The Civil Rights Movement is now remembered as a long-lost era, which
came to an end along with the idealism of the 1960s. In Dark Days, Bright Nights,
acclaimed scholar Peniel E. Joseph puts this pat assessment to the
test, showing the 60s—particularly the tumultuous period after the
passage of the 1965 Voting Rights Act—to be the catalyst of a movement
that culminated in the inauguration of Barack Obama. Joseph argues that
the 1965 Voting Rights Act burst a dam holding back radical democratic
impulses. This political explosion initially took the form of the Black
Power Movement, conventionally adjudged a failure.

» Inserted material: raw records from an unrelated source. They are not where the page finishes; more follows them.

(** * AI Interviewer extension: recording session, conversation history,
    WAV container and base64 transport.

    Shallow embedding of the content scripts (leetcode-handler.js,
    ui-controller part_005, interviewer.js, utils part_006) and of the
    background scripts (ai-service / background in part_007, utilities.js). *)

From Stdlib Require Import String Ascii List Bool ZArith Lia.
From Stdlib Require Import Strings.Byte.
Import ListNotations.
Open Scope string_scope.
Open Scope list_scope.

(* ------------------------------------------------------------------ *)
(** ** A state and exception monad for async JavaScript functions.

    A JavaScript [async] function that may [throw] is modelled as a state
    transformer that returns either a value or the message of the thrown
    [Error]; the awaited external results are passed in as arguments. *)

Inductive result (A : Type) : Type :=
| Ok (a : A)
| Err (msg : string).
Arguments Ok {A} a.
Arguments Err {A} msg.

Definition M (S A : Type) : Type := S -> result A * S.

Definition ret {S A} (a : A) : M S A := fun s => (Ok a, s).
Definition bind {S A B} (m : M S A) (k : A -> M S B) : M S B :=
  fun s => match m s with
           | (Ok a, s') => k a s'
           | (Err e, s') => (Err e, s')
           end.
Definition throw {S A} (msg : string) : M S A := fun s => (Err msg, s).
Definition get {S} : M S S := fun s => (Ok s, s).
Definition modify {S} (f : S -> S) : M S unit := fun s => (Ok tt, f s).

(** [try { m } catch (e) { h(e) }] *)
Definition try_catch {S A} (m : M S A) (h : string -> M S A) : M S A :=
  fun s => match m s with
           | (Ok a, s') => (Ok a, s')
           | (Err e, s') => h e s'
           end.

(** [try { m } finally { f }] where [f] does not throw. *)
Definition try_finally {S A} (m : M S A) (f : M S unit) : M S A :=
  fun s => match m s with
           | (r, s') => match f s' with
                        | (Ok _, s'') => (r, s'')
                        | (Err e, s'') => (Err e, s'')
                        end
           end.

Notation "x <- m ;; k" := (bind m (fun x => k))
  (at level 61, m at next level, right associativity).
Notation "m ;;; k" := (bind m (fun _ => k))
  (at level 61, right associativity).

(* ------------------------------------------------------------------ *)
(** ** JavaScript string helpers. *)

(** Characters removed by [String.prototype.trim] (the ASCII white space
    and line terminators, plus U+00A0). *)
Definition is_js_space (c : ascii) : bool :=
  let n := nat_of_ascii c in
  (Nat.leb 9 n && Nat.leb n 13) || Nat.eqb n 32 || Nat.eqb n 160.

Fixpoint trim_start (s : string) : string :=
  match s with
  | EmptyString => EmptyString
  | String c r => if is_js_space c then trim_start r else s
  end.

Definition trim_end (s : string) : string :=
  string_of_list_ascii (rev (list_ascii_of_string
    (trim_start (string_of_list_ascii (rev (list_ascii_of_string s)))))).

(** [s.trim()] *)
Definition trim (s : string) : string := trim_end (trim_start s).

(** [s.includes(p)] *)
Fixpoint includes (s p : string) : bool :=
  match s with
  | EmptyString => String.eqb p EmptyString
  | String _ r => String.prefix p s || includes r p
  end.

(** JavaScript truthiness of a string: only [""] is falsy. *)
Definition truthy_str (s : string) : bool :=
  negb (String.eqb s EmptyString).

(* ------------------------------------------------------------------ *)
(** ** Background: conversation history (part_007, ai-service.js). *)

Module Chat.

(** A transcript entry [{ role, text }]. *)
Record Entry : Type := mkEntry { role : string; text : string }.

Joseph resurrects
the movement to elucidate its unfairly forgotten achievements. Told
through the lives of activists, intellectuals, and artists, including
Malcolm X, Huey P. Newton, Amiri Baraka, Tupac Shakur, and Barack
Obama, Dark Days, Bright Nights will make coherent a fraught half-century of struggle, reassessing its impact on American democracy and the larger world.
Peniel E. Joseph is professor of history at Tufts University and the author of Waiting ’Til the Midnight Hour.
He is the recipient of fellowships from the Woodrow Wilson
International Center for Scholars and the Ford Foundation, and his work
has appeared in Souls, New Formations, and The Black Scholar. He lives in Somerville, Massachusetts.